Exercise data:
Lemma command_idle packet i σ :
  pk_type packet = FZ_COMMAND -> pk_seq packet <> u32 (p_command_seq (player_at (srv σ) i) + 1) ->
  coreσ (exec (receive_command packet i) σ) = coreσ σ /\
  wld (exec (receive_command packet i) σ) = wld σ.
Proof.
  intros Ht Hs. unfold receive_command. rewrite exec_bind, exec_get, eval_get, Ht.
  cbn [Z.eqb FZ_COMMAND Pos.eqb negb orb]. apply Z.eqb_neq in Hs. rewrite Hs.
  cbn [negb]. destruct (pk_length packet <? 1); [by split|].
  destruct (fz_newer (pk_seq packet) _); by split.
Qed.

(** C8. A command out of sequence (a repetition, or one that follows a command
    not yet received) or of another generation leaves the room and the world as
    they are: nothing is applied and nothing is sent. *)
Theorem command_out_of_sequence data a packet i σ :
  fz_decode data (Z.of_nat (length data)) = Some packet -> pk_type packet = FZ_COMMAND -> s_closed (srv σ) = false ->
  authenticate (srv σ) packet a = Some i ->
  pk_race packet <> s_race (srv σ) \/
    pk_seq packet <> u32 (p_command_seq (player_at (srv σ) i) + 1) ->
  coreσ (exec (deliver data a) σ) = coreσ σ /\
  wld (exec (deliver data a) σ) = wld σ.
Proof.
  intros Hd Ht Hc Ha Hs. unfold deliver. rewrite (receive_packet_player _ _ _ _ _ _ Hd) by (done || by rewrite Ht).
  rewrite receive_player_command by done. set (τ := exec (upd _) σ).
  destruct (Z.eqb_spec (pk_race packet) (s_race (srv τ))) as [Hr|Hr]; [|done].
  destruct Hs as [Hs|Hs]; [done|]. exact (command_idle packet i τ Ht Hs).
Qed.

(** Repetitions of an applied command change nothing. *)
Lemma replay_idle data size a packet σ :
  room_inv (abs (coreσ σ)) -> length (k_players (coreσ σ)) = 4%nat ->
  fz_decode data size = Some packet -> pk_type packet = FZ_COMMAND ->
  (forall j, (j < 4)%nat -> occupied (player_at (srv σ) j) = true ->
     p_address (player_at (srv σ) j) = a -> p_command_seq (player_at (srv σ) j) = pk_seq packet) ->
  coreσ (exec (receive_packet data size a) σ) = coreσ σ.
Proof.
  intros I Hl Hd Ht Hs. destruct (s_closed (srv σ)) eqn:Hc.
  { unfold receive_packet. rewrite Hd, exec_bind, exec_get, eval_get, Hc. done. }
  destruct (authenticate (srv σ) packet a) as [j|] eqn:Ha.
  - rewrite (receive_packet_player _ _ _ _ _ _ Hd) by (done || by rewrite Ht).
    rewrite receive_player_command by done. case_if; [|done].
    destruct (authenticate_Some _ _ _ _ Ha) as (Hj & Ho & Haj).
    unfold receive_command. rewrite exec_bind, exec_get, eval_get, Ht.
    change (player_at (srv (exec _ σ)) j) with (player_at (srv σ) j).
    rewrite (Hs j Hj Ho Haj), fz_newer_irrefl. cbn [Z.eqb FZ_COMMAND Pos.eqb negb orb].
    case_if; done.
  - unfold receive_packet. rewrite Hd, exec_bind, exec_get, eval_get, Hc, exec_bind, Ht, Ha. done.
Qed.

(** C3. The next command of a participant's stream is acknowledged with its
    sequence number, and however often the datagram that carried it is
    delivered again the room stays as its first delivery left it: commands are
    applied in order, each at most once. *)
Theorem command_applied_once data a packet i n σ :
  good (coreσ σ) -> fz_decode data (Z.of_nat (length data)) = Some packet -> pk_type packet = FZ_COMMAND ->
  s_closed (srv σ) = false -> authenticate (srv σ) packet a = Some i ->
  pk_race packet = s_race (srv σ) -> 1 <= pk_length packet -> all_bytes data ->
  pk_seq packet = u32 (p_command_seq (player_at (srv σ) i) + 1) ->
  let τ := exec (deliver data a) σ in
  (occupied (player_at (srv τ) i) = true ->
     p_command_seq (player_at (srv τ) i) = pk_seq packet) /\
  coreσ (exec (for_each (replicate n tt) (fun _ => deliver data a)) τ) = coreσ τ.
Proof.
  intros G Hd Ht Hc Ha Hr Hlen Hb Hs τ.
  assert (good (coreσ τ)) as Gτ by (eapply moves_good; [by apply receive_packet_moves|done]).
  destruct (authenticate_Some _ _ _ _ Ha) as (Hi & Ho & Hai).
  assert (forall j, occupied (player_at (srv τ) j) = true ->
    occupied (player_at (srv σ) j) = true /\
    p_address (player_at (srv τ) j) = p_address (player_at (srv σ) j) /\
    (j = i -> p_command_seq (player_at (srv τ) j) = pk_seq packet)) as Hids.
  { intros j. unfold τ, deliver.
    rewrite (receive_packet_player _ _ _ _ _ _ Hd) by (done || by rewrite Ht).
    rewrite receive_player_command by done. set (σ0 := exec (upd _) σ).
    rewrite (proj2 (Z.eqb_eq _ _) Hr : (pk_race packet =? s_race (srv σ0)) = true).
    intros Hj. destruct (receive_command_ids packet i σ0 j) as (I1 & I2 & _ & I4); try done. apply G. }
  split; [intros H; by apply Hids|].
  assert (forall m ρ, coreσ ρ = coreσ τ ->
    coreσ (exec (for_each (replicate m tt) (fun _ => deliver data a)) ρ) = coreσ τ) as Hrep; [|by apply Hrep].
  induction m as [|m IH]; intros ρ Hρ; [done|]. cbn [replicate for_each]. rewrite exec_bind. apply IH.
  rewrite <- Hρ. assert (forall j, player_at (srv ρ) j = player_at (srv τ) j) as Hp.
  { intros j. rewrite !player_at_pl. change (core (srv ρ)) with (coreσ ρ). by rewrite Hρ. }
  apply (replay_idle data _ a packet); try done; rewrite ?Hρ; try apply Gτ.
  intros j Hj. rewrite Hp. intros Hoj Haj. destruct (Hids j Hoj) as (Hoσ & Haσ & Hq). apply Hq.
  destruct (good_server_ok _ G) as [_ _ _ _ Hend _ _ _ _]. apply (Hend j i); try done.
  apply same_address_eq. congruence.
Qed.

End Props.

(** ** Concrete runs *)

(** The scenario after [n] polls. *)
Definition demo_after (n : nat) : Sys := after (srv demo_sys) (wld demo_sys) (replicate n (Poll 16)).

Lemma demo_after_good n : good (coreσ (demo_after n)).
Proof. apply (after_good demo_config world0); [apply demo_config_wf|apply demo_created]. Qed.

Lemma demo_sys_good : good (coreσ demo_sys).
Proof. exact (proj1 (fz_server_create_inv _ _ _ _ demo_created demo_config_wf)). Qed.

(** Four slots, one by one. *)
Ltac slots i := destruct i as [|[|[|[|i]]]]; [..|lia].

Lemma advance_countdown_witness :
  coreσ (exec (advance demo_start) (demo_after 2)) = countdown_rule demo_start (coreσ (demo_after 2)) /\
  k_phase (coreσ (demo_after 2)) = FZ_COUNTDOWN /\
  k_phase (countdown_rule demo_start (coreσ (demo_after 2))) = FZ_RACING.
Proof.
  split; [|by vm_compute]. apply advance_countdown.
  - apply demo_after_good.
  - by vm_compute.
  - by vm_compute.
  - intros i Hi _. slots i; by vm_compute.
Defined.

Definition carol : sockaddr_in := mk_sockaddr 769 16777343.

Definition alice_moves : fz_packet := player_packet FZ_STATE 101 1 [3; 0; 4; 0; 5].

Lemma movement_packet_witness :
  let σ := demo_after 3 in
  movement_ok (srv σ) alice_moves 0 = true /\
  coreσ (exec (deliver (datagram alice_moves) alice) σ) =
    {| (coreσ σ) with k_players :=
         alter (moved alice_moves 41 (now_at (w_clock (wld σ)))) 0%nat (k_players (coreσ σ)) |}.
Proof.
  split; [by vm_compute|].
  rewrite (movement_packet (datagram alice_moves) alice alice_moves 0 (demo_after 3)); by vm_compute.
Defined.

Definition alice_arms : fz_packet :=
  player_packet FZ_COMMAND 101 3 (FZ_ARM :: le64 demo_start).

(** The second command again, after it was applied. *)
Lemma command_out_of_sequence_witness :
  let again := player_packet FZ_COMMAND 101 2 [FZ_LOADED; 0; 1; 0; 2; 9] in
  coreσ (exec (deliver (datagram again) alice) (demo_after 1)) = coreσ (demo_after 1).
Proof.
  apply (command_out_of_sequence _ _ (player_packet FZ_COMMAND 101 2 [FZ_LOADED; 0; 1; 0; 2; 9]) 0);
    try (by vm_compute). right. by vm_compute.
Defined.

Aim of the exercise: From the first line of the listing above to the line with "pk_race packet <> s_race (srv σ) \/", please transcribe each line exactly, both ends included, and nothing beyond that.

Your solution:
Lemma command_idle packet i σ :
  pk_type packet = FZ_COMMAND -> pk_seq packet <> u32 (p_command_seq (player_at (srv σ) i) + 1) ->
  coreσ (exec (receive_command packet i) σ) = coreσ σ /\
  wld (exec (receive_command packet i) σ) = wld σ.
Proof.
  intros Ht Hs. unfold receive_command. rewrite exec_bind, exec_get, eval_get, Ht.
  cbn [Z.eqb FZ_COMMAND Pos.eqb negb orb]. apply Z.eqb_neq in Hs. rewrite Hs.
  cbn [negb]. destruct (pk_length packet <? 1); [by split|].
  destruct (fz_newer (pk_seq packet) _); by split.
Qed.

(** C8. A command out of sequence (a repetition, or one that follows a command
    not yet received) or of another generation leaves the room and the world as
    they are: nothing is applied and nothing is sent. *)
Theorem command_out_of_sequence data a packet i σ :
  fz_decode data (Z.of_nat (length data)) = Some packet -> pk_type packet = FZ_COMMAND -> s_closed (srv σ) = false ->
  authenticate (srv σ) packet a = Some i ->
  pk_race packet <> s_race (srv σ) \/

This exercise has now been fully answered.